Please take the entries below from the first line through the line containing "truthyBool (noInertia (fold_left" and repeat them exactly, leaving out everything after.

→ Records for the task:
-----

(** ** The inertia buffer over a flush *)

Lemma combineChange_suppresses combined change :
  truthyBool (noInertia (combineChange combined change))
  = truthyBool (noInertia change) || truthyBool (noInertia combined).
Proof.
  unfold combineChange.
  destruct (panDelta change), (truthyNum (zoomDelta change)),
    (truthyNum (bearingDelta change)), (truthyNum (pitchDelta change)),
    (around change), (pinchAround change),
    (truthyBool (noInertia change)) eqn:Hno; simpl; by rewrite ?Hno.
Qed.

Lemma combineChanges_noInertia (changes : list PendingChange) acc :
  truthyBool (noInertia (fold_left applyChange changes acc).1.1)
  = existsb (fun r => truthyBool (noInertia r)) (queuedResults changes)
    || truthyBool (noInertia acc.1.1).
Proof.
  revert acc. induction changes as [|[[r eip] d] changes IH]; intros acc; [done|].
  simpl. rewrite IH. destruct acc as [[combined ceip] cd]. simpl.
  rewrite combineChange_suppresses.
  by destruct (existsb _ _), (truthyBool (noInertia r)).
Qed.

Lemma fireEvents_buffer new d st st' :
  _fireEvents new d st = Some st' ->
  _inertia st' = _inertia st
  \/ _inertia st'
     = (Inertia._onMoveEnd (inertiaOptions (_map st)) (now (_map st))
          (_inertia st)).2.
Proof.
  unfold _fireEvents.
  destruct (foldThrow _ _ _) as [[st1 ev]|] eqn:Hloop; [|done].
  pose proof (calm_trans _ _ _ (calm_fireStart new st)
                (calm_endLoop _ _ _ _ _ _ Hloop)) as (Hin & _).
  pose proof (untouched_trans _ _ _ (untouched_fireStart new st)
                (untouched_endLoop _ _ _ _ _ _ Hloop))
    as (_ & _ & _ & _ & _ & _ & _ & _ & Hn & Ho).
  destruct (_ && _); intros [= <-]; [right|by left].
  unfold gestureEnd, Inertia._onMoveEnd. simpl. rewrite Hin, Hn, Ho.
  destruct (moveEnd _ _ _) as [[ease|] buffer]; simpl; [done|].
  by destruct (shouldSnapToNorth _ _).
Qed.

(** X9.  A flush hands the combined result to the tracker, at the time of
    the map, exactly when the result has a change and no queued result
    asks for no inertia: a single queued result with [noInertia] keeps the
    change of the whole frame from the tracker.  The manager does nothing
    else to the tracker during a flush but to ask it for an ease target
    when the flush ends a gesture: the samples after the flush are those
    the call of [record], if made, returned, or what [_onMoveEnd] left of
    them. *)
Theorem inertia_recorded_unless_suppressed
  (st st' : @HandlerManager Handler Transform) :
  _applyChanges st = Some st' ->
  let combined := combinedResult (_changes st) in
  let buffer :=
    if hasChange combined
       && negb (existsb (fun r => truthyBool (noInertia r))
                  (queuedResults (_changes st)))
    then Inertia.record (now (_map st)) combined (_inertia st)
    else _inertia st in
  _inertia st' = buffer
  \/ _inertia st'
     = (Inertia._onMoveEnd (inertiaOptions (_map st)) (now (_map st)) buffer).2.
Proof.
  intros Hrun combined buffer.
  assert (Hno : truthyBool (noInertia combined)
                = existsb (fun r => truthyBool (noInertia r))
                    (queuedResults (_changes st))).
  { unfold combined, combinedResult, combineChanges.
    rewrite combineChanges_noInertia. simpl. by rewrite orb_false_r. }
  revert Hrun. unfold _applyChanges. subst buffer. rewrite <- Hno.
  unfold combined, combinedResult.
  destruct (combineChanges (_changes st)) as [[r eip] d]. cbn [fst].
  destruct (_updateMapTransform _ _ _ _) as [st1|] eqn:Hupdate; [|done].
  intros [= <-]. unfold _updateMapTransform in Hupdate.
  destruct (hasChange r); cbn [negb andb] in *; cbv zeta in Hupdate.
  - destruct (truthyBool (noInertia r)); cbn [negb] in *;
      apply fireEvents_buffer in Hupdate; exact Hupdate.
  - apply fireEvents_buffer in Hupdate. exact Hupdate.
Qed.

-----

→ Reply to the task:
(** ** The inertia buffer over a flush *)

Lemma combineChange_suppresses combined change :
  truthyBool (noInertia (combineChange combined change))
  = truthyBool (noInertia change) || truthyBool (noInertia combined).
Proof.
  unfold combineChange.
  destruct (panDelta change), (truthyNum (zoomDelta change)),
    (truthyNum (bearingDelta change)), (truthyNum (pitchDelta change)),
    (around change), (pinchAround change),
    (truthyBool (noInertia change)) eqn:Hno; simpl; by rewrite ?Hno.
Qed.

Lemma combineChanges_noInertia (changes : list PendingChange) acc :
  truthyBool (noInertia (fold_left applyChange changes acc).1.1)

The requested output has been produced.